Issue #15621 wontfix
aswath satrasala
created an issue

I don't want to commit and push. I have modified some code on my local. I want to verify, if all the tests pass, with out doing the commit. Is there a way to upload a diff to the pipelines.

Basically, I should upload my local changes or changesets with out commit and push. This helps to avoid lot of unnecessary commits or experimental commits.

Sometimes, webdriver tests are very flaky. We make changes and the changes should be pushed for testing on the bitbucket pipelines.

Comments (5)

  1. Matt Ryall staff

    The best way to do this is to create a branch, add a branch-specific pipeline configuration in bitbucket-pipelines.yml, then push the branch to Bitbucket to build it.

    This way commits on your branch won't affect the rest of your team, and if you end up not wanting to make the changes permanent, you can delete the branch from your repository and the commits will all disappear.

  2. aswath satrasala reporter

    Dear Matt, What you said is a possibility.

    We create a branch and push it for bitbucket build. We use for webdriver testing and junit tests. The test won't pass all, especially the webdriver. Sometimes, there may be a good change, which is required. So, we cannot use this approach of deleting the branch. If the branch is deleted the good changes are gone. Also, it is difficult to merge only good commits from the branch to the main branch.

    It is good if you give the option of running tests with out commit. This is done in many big companies. I was in Google, and this was followed. We just submit the patch/diff.


  3. Matt Ryall staff

    Okay, thanks for clarifying your request. Building from a patch is unlikely to ever be supported in Pipelines, both for architectural reasons and because the majority of users do not need this.

    On the architecture side, Pipelines is built as a Bitbucket add-on that listens for push events in Bitbucket. Changing this would require a lot of additional work.

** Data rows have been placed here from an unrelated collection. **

(** *** A call whose recursive calls are sound is sound. *)
Lemma is_subset_body_sound f a b : (forall x y v, f x y = true -> conforms x v -> conforms y v) ->
  is_subset_body f a b = true -> forall v, conforms a v -> conforms b v.
Proof.
  intros Hf. assert (Heq : validator_eqb a b = true -> forall v, conforms a v -> conforms b v) by (by intros ->%validator_eqb_eq).
  assert (Hleft : forall ls, a = VUnion ls -> forallb (fun l => f l b) ls = true -> forall v, conforms a v -> conforms b v).
  { intros ls -> Hall v. rewrite forallb_elem in Hall. inversion 1 as [| | | | | | | | | | |? t ? Ht Hc|]; subst. eapply Hf; [by apply Hall|done]. }
  assert (Hright : forall rs (c : bool), b = VUnion rs -> (c = true -> forall v, conforms a v -> conforms b v) ->
    (if existsb (fun r => f a r) rs then true else c) = true -> forall v, conforms a v -> conforms b v).
  { intros rs c -> Hc. destruct (existsb _ rs) eqn:He; [intros _|done]. apply existsb_exists in He as (r & Hr & Hfr). intros v Hv.
    apply list_elem_of_In in Hr. econstructor; [done|by eapply Hf]. }
  destruct a as [| | | | | | |lit|e|k v|fs|ls|], b as [| | | | | | |lit'|e'|k' v'|fs'|rs|]; cbn [is_subset_body];
    try (by intros [H1 H2]%andb_prop; eapply object_subset_sound); try (by intros H w; inversion 1; subst; constructor; eauto);
    try (destruct lit as [x|x|x|x]);
    (destruct (validator_eqb _ _); [by intros _; apply Heq|]); try done;
    try (by intros _ w _; constructor); try (by apply Hleft); try (by apply Hright).
  all: try (intros _ w; inversion 1 as [| | | | | | |? ? Hc%value_cmp_literal| | | | |]; subst; (done || by constructor || by destruct w; try done; constructor)).
  apply Hright; [done|]. intros [H1 H2]%andb_prop v. inversion 1 as [| | | |x| | | | | | | |]; subst.
  destruct x; [eapply (Hf _ _ _ H1)|eapply (Hf _ _ _ H2)]; by constructor.
Qed.

Lemma is_subset_ok a b v : is_subset a b = true -> conforms a v -> conforms b v.
Proof.
  unfold is_subset. generalize (S (height a + height b)). intros n. revert a b v. induction n as [|n IH]; intros a b v; [done|].
  cbn [is_subset_fuel]. intros H. by apply (is_subset_body_sound _ _ _ IH).
Qed.
End subset.

(** ** Fields and references *)

(** No record on a path of fields. *)
Fixpoint record_free (v : Validator) : bool :=
  match v with
  | VRecord _ _ => false
  | VObject fields => forallb (fun e => record_free e.2.1) fields
  | VUnion vs => forallb record_free vs
  | _ => true
  end.

Lemma get_map_get {V} (f : V -> bool) d k m : get_map f d k m = match BTreeMap.get k m with Some v => f v | None => d end.
Proof. induction m as [|[q w] m IH]; cbn; [done|]. destruct (k ==? q); [done|]. exact IH. Qed.

Lemma get_bfilter_key {V} (p : list Z -> bool) k (m : list (list Z * V)) :
  BTreeMap.get k (bfilter (fun e => p e.1) m) = if p k then BTreeMap.get k m else None.
Proof.
  induction m as [|[q w] m IH]; cbn; [by destruct (p k)|]. destruct (p q) eqn:Hq; cbn; rewrite IH.
  - destruct (k ==? q) eqn:Hk; [|done]. apply eqb_eq in Hk as ->. by rewrite Hq.
  - destruct (k ==? q) eqn:Hk; [|done]. apply eqb_eq in Hk as ->. by rewrite Hq.
Qed.

Section fields.
Variable lookup : TableNumber -> outcome mapping_error TableName.

Lemma can_contain_ok a : forall v p w, record_free a = true -> conforms lookup a v -> get_path_loop v p = Some w -> can_contain_field a p = true.
Proof.
  induction a as [t| | | | | | |l|e IH|k t IHk IHt|fields IH|ts IH|] using Validator_ind'; intros v p w Hr Hc Hp;
    (destruct p as [|f p]; [by destruct v|]); cbn [can_contain_field record_free] in *; try done;
    try (inversion Hc; subst; done).
  - inversion Hc as [| | | | | | |? ? Hl%value_cmp_literal| | | | |]; subst. by destruct l, v.
  - rewrite forallb_elem in Hr. rewrite Forall_forall in IH. inversion Hc as [| | | | | | | | | |? o C1 C2 C3| |]; subst.
    cbn [get_path_loop] in Hp. destruct (BTreeMap.get f o) as [v|] eqn:Hg; [|done]. rewrite get_map_get.
    destruct (C3 (f, v) (get_elem _ _ _ Hg)) as [fv Hfv]. cbn [fst] in Hfv. rewrite Hfv. apply get_elem in Hfv.
    eapply (IH (f, fv)); [done|by apply (Hr (f, fv))|by apply (C1 (f, fv))|done].
  - rewrite forallb_elem in Hr. rewrite Forall_forall in IH. inversion Hc as [| | | | | | | | | | |? t ? Ht Hct|]; subst.
    apply existsb_exists. exists t. split; [by apply list_elem_of_In|]. by eapply IH; [| apply Hr| |].
Qed.
Definition _remove_object (self : Shape) (object : BTreeMap.t (list Z) ConvexValue) : outcome unit Shape :=
  if self.2 =? 0 then Err tt
  else match self.1 with
  | SObject object_shape =>
      let? fields := remove_fields object_shape object (self.2 - 1) in
      let? new_variant := object_new fields in one_less self new_variant
  | SRecord field value =>
      let? (field_shape, value_shape) :=
        foldM (fun (fv : Shape * Shape) (e : list Z * ConvexValue) =>
          let? field_shape := op_remove o fv.1 (String e.1) in
          let? value_shape := op_remove o fv.2 e.2 in
          Ret (field_shape, value_shape)) (field, value) object in
      let? new_variant := record_new field_shape value_shape in one_less self new_variant
  | SUnion union => remove_from_union union (Object object)
  | SUnknown => one_less self SUnknown
  | _ => Err tt
  end.

Definition _remove (self : Shape) (value : ConvexValue) : outcome unit Shape :=
  if self.2 =? 0 then Err tt
  else match value, self.1 with
  | Object object, _ => _remove_object self object
  | Null, SNull => one_less self SNull
  | Int64 _, SInt64 => one_less self SInt64
  | Float64 _, SFloat64 => one_less self SFloat64
  | Float64 f, (SNegativeInf | SPositiveInf | SNegativeZero | SNaN | SNormalFloat64) =>
      ensure (shape_eqb (float64_shape_of f) self.1) tt ;? one_less self self.1
  | Boolean _, SBoolean => one_less self SBoolean
  | String s1, SStringLiteral s2 => ensure (bool_decide (s1 = s2)) tt ;? one_less self (SStringLiteral s2)
  | String s, SId table_number =>
      match decode s with Ret id => ensure (table id =? table_number) tt ;? one_less self (SId table_number) | _ => Err tt end
  | String s, SFieldName => ensure (is_valid_field_name s) tt ;? one_less self SFieldName
  | String _, SString => one_less self SString
  | Bytes _, SBytes => one_less self SBytes
  | Array array, SArray element =>
      let? element_shape := foldM (op_remove o) element array in one_less self (SArray element_shape)
  | value, SUnion union => remove_from_union union value
  | _, SUnknown => one_less self SUnknown
  | _, _ => Err tt
  end.
End ops.
Lemma holds_object fields vs : holds (SObject fields) vs <->
  vs <> [] /\ BTreeMap.wf fields /\ (length fields <= MAX_SHAPE_FIELDS)%nat /\
  exists objects, vs ≡ₚ map Object objects /\ Forall (fun o => NoDup (map fst o)) objects /\
    Forall (fun o => forall e, e ∈ o -> is_Some (BTreeMap.get e.1 fields)) objects /\ Forall (field_holds objects) fields.
Proof.
  cbn [holds]. assert (Hgo : forall objects l, (fix go (l : list (list Z * (Shape * bool))) : Prop :=
     match l with [] => True | e :: l => let col := column e.1 objects in
       (is_valid_identifier e.1 = true /\ col <> [] /\ e.2.2 = negb (length col =? length objects)%nat /\ e.2.1.2 = zlen col /\ holds e.2.1.1 col) /\ go l end) l
     <-> Forall (field_holds objects) l).
  { intros objects l. induction l as [|e l IH]; [split; [constructor|done]|]. split.
    - intros [He Hl]. constructor; [exact He|by apply IH].
    - intros Hf. inversion Hf; subst. split; [done|by apply IH]. }
  split; intros (H1 & H2 & H3 & objects & H4 & H5 & H6 & H7); split_and!; try done; exists objects; split_and!; try done; by apply (Hgo objects).
Qed.

Lemma holds_union us vs : holds (SUnion us) vs <->
  (2 <= length us <= MAX_UNION_LENGTH)%nat /\ all_apart us /\ Forall (fun u : Shape => plain u.1) us /\
  exists parts, vs ≡ₚ concat parts /\ Forall2 (fun (u : Shape) p => p <> [] /\ u.2 = zlen p /\ holds u.1 p) us parts.
Proof.
  cbn [holds]. set (go := fix go (us : list Shape) (parts : list (list ConvexValue)) : Prop := _).
  assert (Hgo : forall us parts, go us parts <-> Forall2 (fun (u : Shape) p => p <> [] /\ u.2 = zlen p /\ holds u.1 p) us parts).
  { intros ws. induction ws as [|u ws IH]; intros [|p parts]; cbn [go]; (split; intros Hf); try done; try (by inversion Hf).
    - by destruct Hf as [? ?%IH]; constructor.
    - inversion Hf; subst. split; [done|by apply IH]. }
  split; intros (H1 & H2 & H3 & parts & H4 & H5); split_and!; try lia; try done; exists parts; (split; [done|]); by apply Hgo.
Qed.
Lemma merge_simple (x y : Shape) : plain x.1 -> plain y.1 -> ~ (composite x.1 /\ composite y.1) -> merges x y.
Proof.
  intros Hx Hy Hc xs ys Hhx Hhy. apply decides_S. cbn [ops_of op_merge].
  assert (Heq : forall n, merge_if_subtype (ops_of n) x y = if is_subtype x.1 y.1 then shape_new y.1 (x.2 + y.2) else Err tt) by (intros n; by apply merge_simple_eq).
  destruct (is_subtype x.1 y.1) eqn:Hs; [|apply decides_err; [done|by exists 0%nat]].
  assert (HH : Holds (y.1, x.2 + y.2) (xs ++ ys)).
  { pose proof Hhx as (Hn & Hxh & Hxt). pose proof Hhy as (Hm & Hyh & Hyt). split_and!; cbn [fst snd].
    - unfold zlen in *. rewrite length_app. lia.
    - assert (Hall : Forall (fun v => contains y.1 v = true) (xs ++ ys)).
      { apply Forall_app. rewrite !Forall_forall. split; intros v Hv; [by apply (subtype_contains x y xs ys)|by apply (holds_contains y.1 ys)]. }
      destruct x as [x n], y as [y m]. cbn [fst snd] in *. destruct x; try done; [cbn in Hxh; by subst xs|..]; destruct y; try done;
        try (by rewrite is_subtype_equation in Hs); try (by destruct Hc); destruct Hyh as [Hne _]; (split; [|done]); by destruct ys, xs.
    - by apply Forall_app. }
  apply (decides_ret _ _ (y.1, x.2 + y.2)); [done| |by split; [|apply sim_refl]]. exists 0%nat. intros n _. rewrite Heq. by eapply shape_new_ok.
Qed.

(** ** Shapes with parts *)

Lemma texts_perm vs ws : vs ≡ₚ ws -> texts vs -> texts ws.
Proof. unfold texts. rewrite !Forall_forall. intros Hp Ht v Hv. apply Ht. by rewrite Hp. Qed.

    On the use case side, we're designing primarily for teams using modern Git workflows, where the dominant approach is using topic branches for development, CI/testing on the branch, then merging via pull request into master or another shared branch for (preferably automated) deployment. For the best experience with Bitbucket and Pipelines, you may want to consider adapting your workflow to match these conventions.